Parece que só percebemos a presença do vento numa praia não é? Não só a presença, mas a sua essência. Vemos que somos o quê diante de toda magnitude de um vento? Somos tão pequenos em relação a essa força divina. Somos inúteis, nossos corpos, esta capa de carne, diante desta força que se quiser pode nos arrastar, levar ao horizonte, ao infinito. Tive essa percepção justamente em um pôr-do-sol em uma praia, vi que o vento passa e o tempo junto a ele. Olhei para aquele céu e senti o vento passar sobre meu corpo, com uma força que queria me levar não apenas fisicamente, porém mentalmente a outro lugar.
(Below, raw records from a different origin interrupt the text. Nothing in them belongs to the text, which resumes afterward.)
(* ===== verification/CoreState.v ===== *)
(** * tea-core: agent state, accounting, queues and routing
    ([crates/tea-core/src/state/lifecycle.rs], [state/accounting.rs],
    [queue.rs], [routing.rs])

    The state an agent owns: its messages with their identities and history
    generation, the bounded preview of a streaming response, provider-reported
    accounting, the two input queues, and the routing helpers. *)

From Stdlib Require Import Ascii.
From stdpp Require Import base gmap sets list strings.
From S2P Require Import Prelude RustStr Json Ids Decimal Configuration Messages.

Local Open Scope N_scope.

(** ** Accounting *)

Definition usage_none : ModelUsage := mk_usage None None None None None None None.

Definition reported {A} (o : option A) : bool := match o with Some _ => true | None => false end.

(** [Usage::is_reported]. *)
Definition is_reported (u : ModelUsage) : bool :=
  reported (u_total_tokens u) || reported (u_input_tokens u) || reported (u_output_tokens u)
  || reported (u_reasoning_tokens u) || reported (u_cache_read_tokens u) || reported (u_cache_write_tokens u)
  || reported (u_cost u).

(** [Usage::merge]. *)
Definition later {A} (self update : option A) : option A := match update with Some _ => update | None => self end.
Definition usage_merge (self update : ModelUsage) : ModelUsage :=
  mk_usage (later (u_total_tokens self) (u_total_tokens update)) (later (u_input_tokens self) (u_input_tokens update))
    (later (u_output_tokens self) (u_output_tokens update)) (later (u_reasoning_tokens self) (u_reasoning_tokens update))
    (later (u_cache_read_tokens self) (u_cache_read_tokens update))
    (later (u_cache_write_tokens self) (u_cache_write_tokens update)) (later (u_cost self) (u_cost update)).

(** [add_usage]. *)
Definition add_usage (total value : option N) : option N :=
  match value with
  | Some value => Some (u64_saturating_add (default 0 total) value)
  | None => total
  end.

(** The decimal cost of [Usage::accumulate] and of [ModelAccountingSnapshot::record]. *)
Definition add_cost {E} (self update : option string) : Outcome E (option string) :=
  match update with
  | Some cost =>
      match self with
      | Some previous => let? sum := decimal_add previous cost in Ok (Some sum)
      | None => Ok (Some cost)
      end
  | None => Ok self
  end.

(** [Usage::accumulate]. *)
Definition usage_accumulate {E} (self update : ModelUsage) : Outcome E ModelUsage :=
  let? cost := add_cost (u_cost self) (u_cost update) in
  Ok (mk_usage (add_usage (u_total_tokens self) (u_total_tokens update))
        (add_usage (u_input_tokens self) (u_input_tokens update))
        (add_usage (u_output_tokens self) (u_output_tokens update))
        (add_usage (u_reasoning_tokens self) (u_reasoning_tokens update))
        (add_usage (u_cache_read_tokens self) (u_cache_read_tokens update))
        (add_usage (u_cache_write_tokens self) (u_cache_write_tokens update)) cost).

Record ModelTurnAccounting := mk_turn_accounting {
  ta_run_id : N;
  ta_turn_id : N;
  ta_model : option ModelDescriptor;
  ta_usage : ModelUsage;
}.

Record ModelAccountingSnapshot := mk_accounting {
  ac_turns : list ModelTurnAccounting;
  ac_aggregate : ModelUsage;
}.
Definition accounting_default : ModelAccountingSnapshot := mk_accounting [] usage_none.

(** [ModelAccountingSnapshot::record]. *)
Definition accounting_record {E} (s : ModelAccountingSnapshot) (accounting : ModelTurnAccounting) :
    Outcome E ModelAccountingSnapshot :=
  let a := ac_aggregate s in
  let u := ta_usage accounting in
  let? cost := add_cost (u_cost a) (u_cost u) in
  Ok (mk_accounting (ac_turns s ++ [accounting])
        (mk_usage (add_usage (u_total_tokens a) (u_total_tokens u)) (add_usage (u_input_tokens a) (u_input_tokens u))
           (add_usage (u_output_tokens a) (u_output_tokens u)) (add_usage (u_reasoning_tokens a) (u_reasoning_tokens u))
           (add_usage (u_cache_read_tokens a) (u_cache_read_tokens u))
           (add_usage (u_cache_write_tokens a) (u_cache_write_tokens u)) cost)).

(** ** The streaming preview *)

Definition MAX_PARTIAL_RESPONSE_BYTES : nat := N.to_nat 8192.

(** [str::is_char_boundary] on the bytes of the text. *)
Definition is_char_boundary (bytes : list N) (index : nat) : bool :=
  if (index =? 0)%nat then true
  else match bytes !! index with
       | Some b => negb (is_continuation b)
       | None => (index =? length bytes)%nat
       end.

(** [utf8_boundary_at_or_after]; at most [rounds] steps remain. *)
Fixpoint boundary_from (rounds : nat) (bytes : list N) (offset : nat) : nat :=
  match rounds with
  | O => offset
  | S rounds =>
      if (offset <? length bytes)%nat && negb (is_char_boundary bytes offset)
      then boundary_from rounds bytes (S offset) else offset
  end.
Definition utf8_boundary_at_or_after (bytes : list N) (offset : nat) : nat :=
  boundary_from (length bytes) bytes offset.

(** [append_bounded_suffix], on bytes. *)
Definition append_bounded_suffix (value delta : list N) (limit : nat) : list N :=
  if (limit <=? length delta)%nat then drop (utf8_boundary_at_or_after delta (length delta - limit)) delta
  else
    let excess := (length value + length delta - limit)%nat in
    (if (0 <? excess)%nat then drop (utf8_boundary_at_or_after value excess) value else value) ++ delta.

(** ** Agent state *)

Inductive ThinkingLevel := Off | Minimal | Low | Medium | High | XHigh | Max.
Inductive AgentPhase := Idle | PhaseRunning (run : N) | PhaseCancelling (run : N).
Inductive RunPhase := RunCreated | RunRunning | RunSettling | RunSucceeded | RunFailed | RunCancelled.

(** [RunPhase::is_terminal]. *)
Definition is_terminal (p : RunPhase) : bool :=
  match p with RunSucceeded | RunFailed | RunCancelled => true | _ => false end.

Record CoreAgentState := mk_agent_state {
  as_system_prompt : string;
  as_model : option ModelDescriptor;
  as_thinking_level : ThinkingLevel;
  as_messages : list AgentMessage;
  as_host_messages : list string;
  as_phase : AgentPhase;
  as_partial_response : option string;
  as_is_streaming : bool;
  as_pending_tool_calls : gset string;
  as_last_error : option string;
  as_accounting : ModelAccountingSnapshot;
  as_history_revision : N;
  as_next_message_id : N;
}.

(** [AgentState::default]. *)
Definition agent_state_default : CoreAgentState :=
  mk_agent_state EmptyString None Off [] [] Idle None false ∅ None accounting_default 0 1.

Definition with_history (s : CoreAgentState) (messages : list AgentMessage) (revision next_id : N) : CoreAgentState :=
  mk_agent_state (as_system_prompt s) (as_model s) (as_thinking_level s) messages (as_host_messages s) (as_phase s)
    (as_partial_response s) (as_is_streaming s) (as_pending_tool_calls s) (as_last_error s) (as_accounting s)
    revision next_id.

Definition next_revision (s : CoreAgentState) : N := u64_saturating_add (as_history_revision s) 1.

(** [AgentState::allocate_message_id]. *)
Definition allocate_message_id (s : CoreAgentState) : N * CoreAgentState :=
  (as_next_message_id s,
   with_history s (as_messages s) (as_history_revision s) (u64_saturating_add (as_next_message_id s) 1)).

(** [ids.max().unwrap_or(1)]. *)
Definition max_or_one (ids : list N) : N := if is_nil ids then 1 else foldl N.max 0 ids.

(** [AgentState::replace_messages]. *)
Definition replace_messages (s : CoreAgentState) (messages : list AgentMessage) : CoreAgentState :=
  let next_id := max_or_one (map (fun m => u64_saturating_add (message_id m) 1) messages) in
  with_history s messages (next_revision s) (N.max (as_next_message_id s) next_id).

(** [AgentState::append_message], [replace_last_message], [truncate_messages]. *)
Definition append_message (s : CoreAgentState) (m : AgentMessage) : CoreAgentState :=
  with_history s (as_messages s ++ [m]) (next_revision s) (as_next_message_id s).
Definition replace_last_message (s : CoreAgentState) (m : AgentMessage) : CoreAgentState :=
  match as_messages s with
  | [] => s
  | _ => with_history s (take (length (as_messages s) - 1) (as_messages s) ++ [m]) (next_revision s) (as_next_message_id s)
  end.
Definition truncate_messages (s : CoreAgentState) (n : nat) : CoreAgentState :=
  if (n <? length (as_messages s))%nat
  then with_history s (take n (as_messages s)) (next_revision s) (as_next_message_id s) else s.

(** [AgentState::append_partial_response_delta]. *)
Definition append_partial_response_delta (s : CoreAgentState) (delta : string) : CoreAgentState :=
  let partial := default EmptyString (as_partial_response s) in
  mk_agent_state (as_system_prompt s) (as_model s) (as_thinking_level s) (as_messages s) (as_host_messages s)
    (as_phase s)
    (Some (string_of_bytes (append_bounded_suffix (bytes_of partial) (bytes_of delta) MAX_PARTIAL_RESPONSE_BYTES)))
    (as_is_streaming s) (as_pending_tool_calls s) (as_last_error s) (as_accounting s) (as_history_revision s)
    (as_next_message_id s).

(** ** Queues *)

Record QueuedMessage := mk_queued { qm_sequence : N; qm_content : string }.
Inductive QueueMode := OneAtATime | DrainAll.
Record MessageQueue := mk_queue { mq_next_sequence : N; mq_entries : list QueuedMessage }.
Definition queue_default : MessageQueue := mk_queue 0 [].

(** [MessageQueue::{push, pop, drain, clear}]. *)
Definition queue_push (q : MessageQueue) (content : string) : N * MessageQueue :=
  let sequence := u64_saturating_add (mq_next_sequence q) 1 in
  (sequence, mk_queue sequence (mq_entries q ++ [mk_queued sequence content])).
Definition queue_pop (q : MessageQueue) : option QueuedMessage * MessageQueue :=
  match mq_entries q with
  | [] => (None, q)
  | m :: entries => (Some m, mk_queue (mq_next_sequence q) entries)
  end.
Definition queue_drain (q : MessageQueue) (mode : QueueMode) : list QueuedMessage * MessageQueue :=
  match mode with
  | OneAtATime => let '(m, q) := queue_pop q in (match m with Some m => [m] | None => [] end, q)
  | DrainAll => (mq_entries q, mk_queue (mq_next_sequence q) [])
  end.
Definition queue_clear (q : MessageQueue) : MessageQueue := mk_queue (mq_next_sequence q) [].

(** [SteeringQueue], [FollowUpQueue] and [AgentQueues]. *)
Record AgentQueues := mk_queues { aq_steering : MessageQueue; aq_follow_up : MessageQueue }.
Definition queues_clear (q : AgentQueues) : AgentQueues :=
  mk_queues (queue_clear (aq_steering q)) (queue_clear (aq_follow_up q)).

(** ** Routing *)

(** [latest_physical]. *)
Definition successful_origin (m : AgentMessage) : option ModelDescriptor :=
  match m with
  | Assistant a =>
      match am_stop_reason a with
      | Some Error | Some Cancelled => None
      | _ => am_origin a
      end
  | _ => None
  end.
Definition latest_physical (messages : list AgentMessage) : option ModelDescriptor :=
  head (omap successful_origin (reverse messages)).

(** [parse_descriptor], [format_descriptor]. *)
Definition parse_descriptor (value : string) : option ModelDescriptor :=
  match split_once (Ascii.eqb slash) value with
  | Some (provider, model) =>
      if negb (str_is_empty provider) && negb (str_is_empty model) then Some (mk_model provider model None) else None
  | None => None
  end.
Definition format_descriptor (m : ModelDescriptor) : string := md_provider m +:+ "/" +:+ md_model m.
Quando senti o vento passar ao meu redor percebi o quanto minha vida já tinha passado, o quanto o tempo fez de mim, aquela pessoa que estava ali, o quão as minhas escolhas fizeram de mim, o que eu era/sou. Percebi que o vento me fazia pensar a respeito do que eu queria/quero. Olhava para o horizonte. Naquele momento me senti uma pessoa realizada, agradecida de tudo que obtivera na minha vida até aquele momento. Estava prestigiando um acontecimento que muitas pessoas nem ligam, mas que é magnífico. Estava diante de um céu em chamas, o vento carregador de minha vida e o tempo espelho de minha essência. Fechei os olhos. Vi a relação que no inicio citei: “vento e tempo, por que existir esse conceito?”. Hoje tenho “a” resposta, como Fernando Pessoa citou: “Às vezes ouço passar o vento; e só de ouvir o vento passar, vale a pena ter nascido.” O vento e tempo me permitem ver e viver com outro olhar. Fazem com que agradeça. Permite-me fazer o que desejo, sem ultrapassar meus limites. Sem desrespeitar meus anseios e júbilos.

“Chegar até a praia e ver. Se o vento ainda está forte e vai ser bom subir nas pedras.”